→ Work to complete
Could you return only the lines that run from the line with "unfold typing_run. rewrite fold_left_app." through the final line of the data, exactly as they stand?

#####

(** X16.  The typed text of a checkpoint is always a prefix of its text:
    after any sequence of effect runs and interval ticks it is the
    first [indexRef] code units.  From a fresh activation, [k] ticks
    show the first [k] code units, the whole text after as many ticks
    as it has code units; the tick after that stops the interval and
    leaves the text in place; a run of the effect with [active] false
    clears it. *)
Theorem typing_effect_types_prefixes (text : list Ascii.ascii)
    (es : list TypingEvent) (k : nat) (s : Typing) :
  displayed (typing_run text typing_init es)
    = firstn (indexRef (typing_run text typing_init es)) text /\
  ((k <= length text)%nat ->
     displayed (typing_run text (typing_effect text true typing_init)
                           (repeat IntervalTick k))
       = firstn k text) /\
  displayed (typing_run text (typing_effect text true typing_init)
                        (repeat IntervalTick (length text)))
    = text /\
  (let done := typing_run text (typing_effect text true typing_init)
                          (repeat IntervalTick (S (length text))) in
   displayed done = text /\ interval done = false /\
   typing_tick text done = done /\ typing_effect text true done = done) /\
  displayed (typing_effect text false s) = [] /\
  indexRef (typing_effect text false s) = 0%nat.
Proof.
  assert (forall j, (j <= length text)%nat ->
            typing_run text (typing_effect text true typing_init)
                       (repeat IntervalTick j)
              = mkTyping j (firstn j text) true true) as T.
  { intros j Hj. rewrite typing_ticks; [| reflexivity | cbn; lia].
    destruct j; reflexivity. }
  split; [apply typing_run_prefix; reflexivity|].
  split; [intros Hk; rewrite T by exact Hk; reflexivity|].
  split; [rewrite T by lia; apply firstn_all|].
  split; [|split; reflexivity].
  cbv zeta.
  assert (typing_run text (typing_effect text true typing_init)
            (repeat IntervalTick (S (length text)))
          = mkTyping (S (length text)) text true false) as D.
  { replace (repeat IntervalTick (S (length text)))
      with (repeat IntervalTick (length text) ++ [IntervalTick])
      by (rewrite <- repeat_cons; reflexivity).
    unfold typing_run. rewrite fold_left_app.
    fold (typing_run text (typing_effect text true typing_init)
            (repeat IntervalTick (length text))).
    rewrite T by lia. cbn [fold_left typing_step].
    unfold typing_tick. cbn [interval indexRef displayed prevActive].
    destruct (Nat.ltb_spec (length text) (S (length text))) as [B|B]; [|lia].
    rewrite firstn_all. reflexivity. }
  rewrite D. split; [reflexivity|]. split; [reflexivity|].
  split; [reflexivity|].
  unfold typing_effect. cbn [negb prevActive indexRef andb displayed].
  destruct (Nat.leb_spec (length text) (S (length text))) as [C|C]; [|lia].
  reflexivity.
Qed.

#####

→ Answer for the task
    unfold typing_run. rewrite fold_left_app.
    fold (typing_run text (typing_effect text true typing_init)
            (repeat IntervalTick (length text))).
    rewrite T by lia. cbn [fold_left typing_step].
    unfold typing_tick. cbn [interval indexRef displayed prevActive].
    destruct (Nat.ltb_spec (length text) (S (length text))) as [B|B]; [|lia].
    rewrite firstn_all. reflexivity. }
  rewrite D. split; [reflexivity|]. split; [reflexivity|].
  split; [reflexivity|].
  unfold typing_effect. cbn [negb prevActive indexRef andb displayed].
  destruct (Nat.leb_spec (length text) (S (length text))) as [C|C]; [|lia].
  reflexivity.
Qed.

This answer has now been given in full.